Philip Anschutz's infusion of cash into the moribund San Francisco Examiner (my old newspaper) hasn't yet revived the newspaper, but it has resurrected the voices of those once connected to the paper.

 Rob Morse, a longtime (and now ex-) columnist for the Examiner and later the Chronicle, writes in an essay for Grade the News: "If the death of any newspaper diminishes all of us, what can be said about a newspaper that goes from resuscitator to resuscitator and remains a daily of the living dead?"

 David Weir, a former editor at Salon and many other places who once waltzed with the idea of being an Examiner editor and not teaches at Stanford, welcomes the purchase. He writes in the Cardinal Inquirer, a campus paper, that "for informed San Franciscans, living under the tyranny of a one-newspaper monopoly these past few years has been a nightmare" because of the Chronicle's biased political coverage.

Weir does praise some of the changes at the Chronicle, including what he sees as a new-found freedom by beat reporters to go deep, but concludes by urging the Chronicle to hire a public editor ala Daniel Okrent because the paper's current ombudsman "is nothing more than an apologist for management."

The ombudsman, Dick Rogers, whose title is readers representative, responds in Romenesko's letters by noting that Weir's criticism of the Chronicle's coverage of the recent D.A.'s race failed to dislcose that Weir endorsed the candidate he felt was slighted by the Chronicle.

 Dave Burgin, the only man to hold the dubious distinction of having been editor of both the Hearst Examiner and the Fang Examiner, asks, also at Grade the News: "What does Mr.

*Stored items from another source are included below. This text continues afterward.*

(* ===== verification/Jwt.v ===== *)
(** * The JWT identity resolver ([builtins/src/plugins/identity_jwt/]: [config.rs],
    [trusted_issuer.rs], [resolver.rs])

    Where an issuer's keys come from and how they are refreshed, the validation of a token, the
    construction of a resolver and its handler, with what an accepted identity rests on. The
    JOSE library, the host's HTTP client and the file system are parameters. *)

From Stdlib Require Import Ascii String.
From S2P Require Import Prelude RustStr F64 Json Platform Lexical Scan ExtData HttpPath Plugin Extensions Hooks Config.
From S2P Require Import DecisionCache Bridge Credential ClaimMap ClaimMapProps Dpop.

(** ** Key material *)

Class KeyMaterial `{Jose} := {
  (** [DecodingKey::from_rsa_pem], [from_ec_pem], [from_ed_pem] and [from_secret]. *)
  key_from_rsa_pem : string -> result DecodingKey JwtError;
  key_from_ec_pem : string -> result DecodingKey JwtError;
  key_from_ed_pem : string -> result DecodingKey JwtError;
  key_from_secret : string -> DecodingKey;
  (** [serde_json::from_value::<Jwk>]. *)
  jwk_from_value : json -> result Jwk string;
  (** [std::fs::read]. *)
  fs_read : string -> result string string;
}.

(** A key of a published set: its use (is it a signature key, where it says), its [kid], and
    the key. *)
Record JwkEntry `{Jose} : Type := mkJwkEntry {
  jk_use_signature : option bool;
  jk_kid : option string;
  jk_jwk : Jwk;
}.
Arguments JwkEntry {_}.
Arguments mkJwkEntry {_}.

Inductive JwksFetchBudget : Type := Startup | RequestPath.

(** What the host's transport answers. *)
Inductive HttpReply : Type :=
| HttpUnavailable (message : string)
| HttpTransport (message : string)
| HttpResponse (status : Z) (etag : option string) (body : string).

Class JwksHost `{Jose} := {
  (** [HeaderValue::try_from]. *)
  is_header_value : string -> bool;
  (** [http_request]: a GET of the url within a budget, conditional on a validator. *)
  http_get : string -> JwksFetchBudget -> option string -> HttpReply;
  (** UTF-8 and [serde_json::from_str::<JwkSet>] of a body. *)
  jwkset_from_body : string -> result (list JwkEntry) string;
}.

(** ** Key stores ([trusted_issuer.rs]) *)

Record KeyStore `{Jose} : Type := mkKeyStore {
  ks_by_kid : gmap string DecodingKey;
  ks_fallback : option DecodingKey;
}.
Arguments KeyStore {_}.
Arguments mkKeyStore {_}.

Section Stores.
Context `{Jose}.

Definition keystore_empty : KeyStore := mkKeyStore ∅ None.
Definition single_fallback (key : DecodingKey) : KeyStore := mkKeyStore ∅ (Some key).

(** Collecting pairs into a [HashMap]: the last entry of a [kid] stays. *)
Definition from_jwks_entries (entries : list (string * DecodingKey)) : KeyStore :=
  mkKeyStore (foldl (fun m kv => <[kv.1 := kv.2]> m) ∅ entries) None.

Definition keystore_select (self : KeyStore) (kid : option string) : option DecodingKey :=
  match kid with Some k => ks_by_kid self !! k | None => ks_fallback self end.

Definition keystore_is_empty (self : KeyStore) : bool :=
  bool_decide (ks_by_kid self = ∅) && match ks_fallback self with None => true | Some _ => false end.
End Stores.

Anschutz really want?" Burgin's answer is, as always, creative:

"Well, he's quite a sportsman with all his basketball and soccer enterprises. He paid $20 mil for all he got from the Fangs, reportedly. That's chump change to this Denver gent. I say he wants to be a good San Franciscan, wants a voice in town, wants to be admired here, wants to own the 49ers and wants to build a new football stadium. You read it here first."

Burgin, who's never met a punch he wouldn't throw, tosses in a shot at the Hearst Chronicle:

"The old Chron also has been, well, revamped under Hearst management. Whatever the Chron brass' strategy is, it isn't clear. And it isn't good. No, I take that back. It is okay by eastern standards maybe, but it has lost its San Francisco flavor. It's no fun anymore. Un-clever. Un-San Francisco."

 Willliam Woo, a former editor turned professor and onetime part-time columnist for the Hearst Examiner, says he sees no redeeming journalistic qualities in Anschutz's purchase of the paper and it's time to kill it off. He writes:

"In the absence of any of these, it’s time to hold the wake, shed a few tears, toss down a drink or two and give the corpse a dignified burial. The old Examiner deserves to be put to rest."

Finally, proving that no one is more interested in news media stories that the news media itself, the Chronicle today profiles Bob Starzel, the longtime Anschutz associate who will run the renewed Examiner.

The story reveals three interesting facts about Starzel:

1. His father was a general manager for the Associated Press and for a time gave refuge to an AP reporter named William Oatis, "who had been imprisoned by Communist authorities in Czechoslovakia while covering that country in 1951."

2. In the 1960s, Starzel worked as a foreign service officer in Bogota.

3. In the '70s, Starzel went to work for Anschutz "trying to obtain mineral rights in Paraguay."

Let's see: Journalism, communism, Colombia, Paraguay. Sounds like Starzel has the right set of credentials for some San Francisco newspapering. Even Burgin might approve.